Mais la fièvre l'empêche d'être aussi bien sur ses gardes que d'ordinaire, son champ de vision se rétrécit d'un coup, il titube et Liam ne lui fera même pas l'honneur d'un coup de poing en retour. En effet, une simple grande baffe à toute volée suffi à lui faire perdre l'équilibre. L'androgyne s'écroule par terre sous la vigueur de la claque. Liam en tremble de rage, son cœur bat à tout rompre dans sa cage thoracique, le sang afflue à ses tempes, il a tapé si fort qu'il en a encore des fourmis dans la main. Sa colère dépasse tout ce qu'il a ressenti du genre, jusque maintenant, à cause de lui. Mais cet état va très vite retomber à la vue du rouquin à terre, emporté par un sentiment d'intense culpabilité, mêlé d'angoisse.
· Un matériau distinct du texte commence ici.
Lemma load_walk_ok tail xs : ∀ fuel tables n charger loaders, tail ∉ xs → match xs with [] => True | x :: r => path l x r tail end → (∀ p, p ∈ xs → live_node handles tables p) → (length xs < fuel)%nat → counted m n →
  walked m tables xs loaders (load_walk now is_worth fuel handles l tail (default tail (head xs)) tables n charger loaders).
Proof.
  induction xs as [|x xs IH]; intros fuel tables n charger loaders Ht Hp Hl Hf Hn; (destruct fuel as [|fuel]; [cbn in Hf; lia|]); cbn [load_walk head default from_option Datatypes.id].
  - rewrite Nat.eqb_refl. by apply walked_end.
  - rewrite (proj2 (Nat.eqb_neq _ _)) by set_solver. destruct (Hl x ltac:(by left)) as (h & t & Hh & Et & Hr). rewrite Hh. cbn [mbind option_bind]. rewrite Et. cbn [mbind option_bind].
    destruct (ft_cold t now); [by apply walked_end|]. destruct (is_worth _ _ _); cbn [negb]; [|by apply walked_end]. rewrite (proj1 (path_first _ _ _ _ Hp)). cbn [mbind option_bind]. destruct (ft_load_ok t Hr) as (t' & -> & Hr'). cbn [mbind option_bind].
    pose proof (ft_size_range t Hr) as Hd. pose proof (counted_step m n _ Hm Hn Hd) as Hc. cbv zeta in Hc. set (n1 := MkCounters _ _) in *. destruct (memory n1 <=? 0).
    + eexists true, false, _, n1, _, [x], xs. split_and!; [done|done|by apply kept_insert|done].
    + destruct (IH fuel (<[ch_value h:=t']> tables) n1 (i64 (charger + ft_unit_size t)) (loaders ++ [x])) as (ret & brk & tables' & n' & charger' & ps & rest & E & -> & Hk & Hc').
      * set_solver.
      * destruct xs; [done|]. by destruct Hp.
      * intros p Hin. eapply live_kept; [by apply kept_insert|]. apply Hl. by right.
      * cbn in Hf. lia.
      * by apply Hc.
      * rewrite <-(assoc_L (++)) in E. exists ret, brk, tables', n', charger', (x :: ps), rest. split_and!; [done|done| |done]. eapply kept_ready_trans; [by apply kept_insert|done].
Qed.

Lemma evict_walk_ok head xs : ∀ fuel z tables n charger evicters, head ∉ xs → path l head xs z → (∀ p, p ∈ xs → live_node handles tables p) → (length xs < fuel)%nat → counted m n →
  walked m tables (reverse xs) evicters (evict_walk now fuel handles l head (default head (last xs)) tables n charger evicters).
Proof.
  induction xs as [|x xs IH] using rev_ind; intros fuel z tables n charger evicters Ht Hp Hl Hf Hn; (destruct fuel as [|fuel]; [cbn in Hf; lia|]); rewrite ?last_snoc; cbn [evict_walk last default from_option Datatypes.id].
  - rewrite Nat.eqb_refl. by apply walked_end.
  - rewrite reverse_app. cbn [reverse app].
    apply path_app in Hp as [Hp _]. rewrite (proj2 (Nat.eqb_neq _ _)) by set_solver. rewrite (proj2 (path_last _ _ _ _ Hp)). cbn [mbind option_bind].
    destruct (Hl x ltac:(set_solver)) as (h & t & Hh & Et & Hr). rewrite Hh. cbn [mbind option_bind]. rewrite Et. cbn [mbind option_bind].
    destruct (ft_cold t now); cbn [negb]; [|by apply walked_end]. destruct (ft_evict_ok t Hr) as (t' & -> & Hr'). cbn [mbind option_bind].
    pose proof (ft_size_range t Hr) as Hd. pose proof (counted_step m n _ Hm Hn Hd) as Hc. cbv zeta in Hc. set (n1 := MkCounters _ _) in *. destruct (memory n1 <=? 0).
    + eexists true, false, _, n1, _, [x], (reverse xs). split_and!; [done|done|by apply kept_insert|done].
    + destruct (IH fuel x (<[ch_value h:=t']> tables) n1 (i64 (charger - ft_unit_size t)) (evicters ++ [x])) as (ret & brk & tables' & n' & charger' & ps & rest & E & Er & Hk & Hc').
      * set_solver.
      * done.
      * intros p Hin. eapply live_kept; [by apply kept_insert|]. apply Hl. set_solver.
      * rewrite length_app in Hf. cbn in Hf. lia.
      * by apply Hc.
      * rewrite <-(assoc_L (++)) in E. exists ret, brk, tables', n', charger', (x :: ps), rest. split_and!; [done|by rewrite Er| |done]. eapply kept_ready_trans; [by apply kept_insert|done].
Qed.

End Walks.

(** ** Passes *)

Section Passes.
  Context (now : Z) (is_worth : Z → Z → Z → bool) (load : bool) (m : Z) (Hm : - 2 ^ 62 <= m <= 2 ^ 62).

(** The numbers of units for which the neighbouring row exists. *)
Definition can_adjust (bf : Z) : Prop := 0 <= bf <= 6 ∧ if load then bf < 6 else 0 < bf.

Lemma alive_kept tables tables' s s' : alive tables s → kept_ready tables tables' → mc_handles s' = mc_handles s → alive tables' s'.
Proof. intros Ha Hk E p h. rewrite E. intros Hh. destruct (Ha p h Hh) as (t & Ht & Hr). by apply (Hk _ t). Qed.

Lemma adjust_container_ok bf level tables n s ls : mc_ok s ls → alive tables s → can_adjust bf → 0 <= level < 8 → counted m n →
  ∃ ret brk tables' n' s' ls', adjust_container now is_worth load bf level tables n s = Some (ret, brk, tables', n', s') ∧ mc_ok s' ls' ∧ alive tables' s' ∧ kept_ready tables tables' ∧
    hash_tabale_ s' = hash_tabale_ s ∧ (ret = false → counted m n').
Proof.
  intros M Ha [Hbf Hadj] Hl Hn. pose proof M as [K M2 _ _ _ _]. unfold adjust_container. destruct (container_some bf level ltac:(lia) Hl) as [c Ec]. rewrite Ec. cbn [mbind option_bind].
  pose proof (container_lt _ _ _ Ec) as Hc. rewrite <-(lk_len _ _ K) in Hc. destruct (lookup_lt_is_Some_2 ls c Hc) as [xs Hxs]. pose proof (lk_paths _ _ K _ _ Hxs) as Hp. destruct (linked_inner K c xs Hxs) as (Hnd & Hh & Ht).
  assert (Hin : ∀ p, p ∈ xs → p ∈ concat ls) by (intros p Hin; apply bucket_elem; eauto).
  assert (Hlive : ∀ p, p ∈ xs → live_node (mc_handles s) tables p) by (intros p Hx; destruct (proj1 (M2 p) (Hin p Hx)) as [h Eh]; destruct (Ha p h Eh) as (t & Et & Hr); by exists h, t).
  assert (Hlen : (length xs < S (base.size (mc_handles s)))%nat).
  { assert (length xs <= base.size (mc_handles s))%nat; [|lia]. rewrite <-(size_dom (D := gset nat)), <-(size_list_to_set (C := gset nat) xs) by done. apply subseteq_size. intros p Hx%elem_of_list_to_set. apply elem_of_dom, M2. auto. }
  assert (∃ r ys, walked m tables ys [] r ∧ NoDup ys ∧ (∀ p, p ∈ ys → p ∈ xs) ∧
    (if load then first ← next_ (mc_links s) !! head_ c; load_walk now is_worth (S (base.size (mc_handles s))) (mc_handles s) (mc_links s) (tail_ c) first tables n (charger_ s) []
     else last ← prev_ (mc_links s) !! tail_ c; evict_walk now (S (base.size (mc_handles s))) (mc_handles s) (mc_links s) (head_ c) last tables n (charger_ s) []) = r) as (r & ys & W & Hny & Hys & ->).
  { destruct load.
    - rewrite (proj1 (path_first _ _ _ _ Hp)). cbn [mbind option_bind]. eexists _, xs. split_and!; [|done|done|done]. apply load_walk_ok; try done. destruct xs; [done|]. by destruct Hp.
    - rewrite (proj2 (path_last _ _ _ _ Hp)). cbn [mbind option_bind]. eexists _, (reverse xs). split_and!; [|by rewrite reverse_Permutation|intros p; by rewrite elem_of_reverse|done]. by eapply evict_walk_ok. }
  destruct W as (ret & brk & tables' & n' & charger' & ps & rest & -> & -> & Hk & Hc'). cbn [mbind option_bind app]. apply NoDup_app in Hny as (Hnps & _ & _).
  destruct (refile_ok (with_charger s charger') ls ps bf (if load then bf + 1 else bf - 1)) as (s1 & s' & ls' & -> & E2 & (E3 & E4 & _) & M' & _).
  - by destruct M.
  - done.
  - intros p Hx. apply Hin, Hys. set_solver.
  - lia.
  - destruct load; lia.
  - cbn [mbind option_bind]. rewrite E2. cbn [mbind option_bind]. exists ret, brk, tables', n', s', ls'. split_and!; try done. by eapply alive_kept.
Qed.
À moitié à quatre pates, Yann ne semble pas réussir à se relever, une main sur le sol, l'autre sur sa joue qui déjà se tuméfie, elle lui cache en partie le visage, du sang coule sur un coin de sa bouche.

Liam hésite, il s'en veut, il n'avait jamais frappé personne avant, tout ceci est ridicule, il ne sait même pas exactement pourquoi Yann est fâché après lui. Les jambes de Yann refusent visiblement de le porter, dans un élan de compassion, Liam lui tend la main.

- Ne me touche pas ! crache l'androgyne.

- Je... Je suis désolé.

- Putain mais arrête ! Tu ne piges vraiment rien ma parole !

- Non c'est vrai, j'ai juste l'impression que tu fais tout pour me pousser à bout.

- Et après ?

- C'est-ce que tu cherches ?

- ...

- Yann ne me dis pas, que c'est ce que tu avais en tête ?

- ...

- J'hallucine !

- ...

- Est-ce que tu te rends compte que je n'avais jamais frappé personne, pourquoi Yann ?

- Parce que tu es con !

- Ok, écoute, je suis fatigué et toi aussi, rentrons.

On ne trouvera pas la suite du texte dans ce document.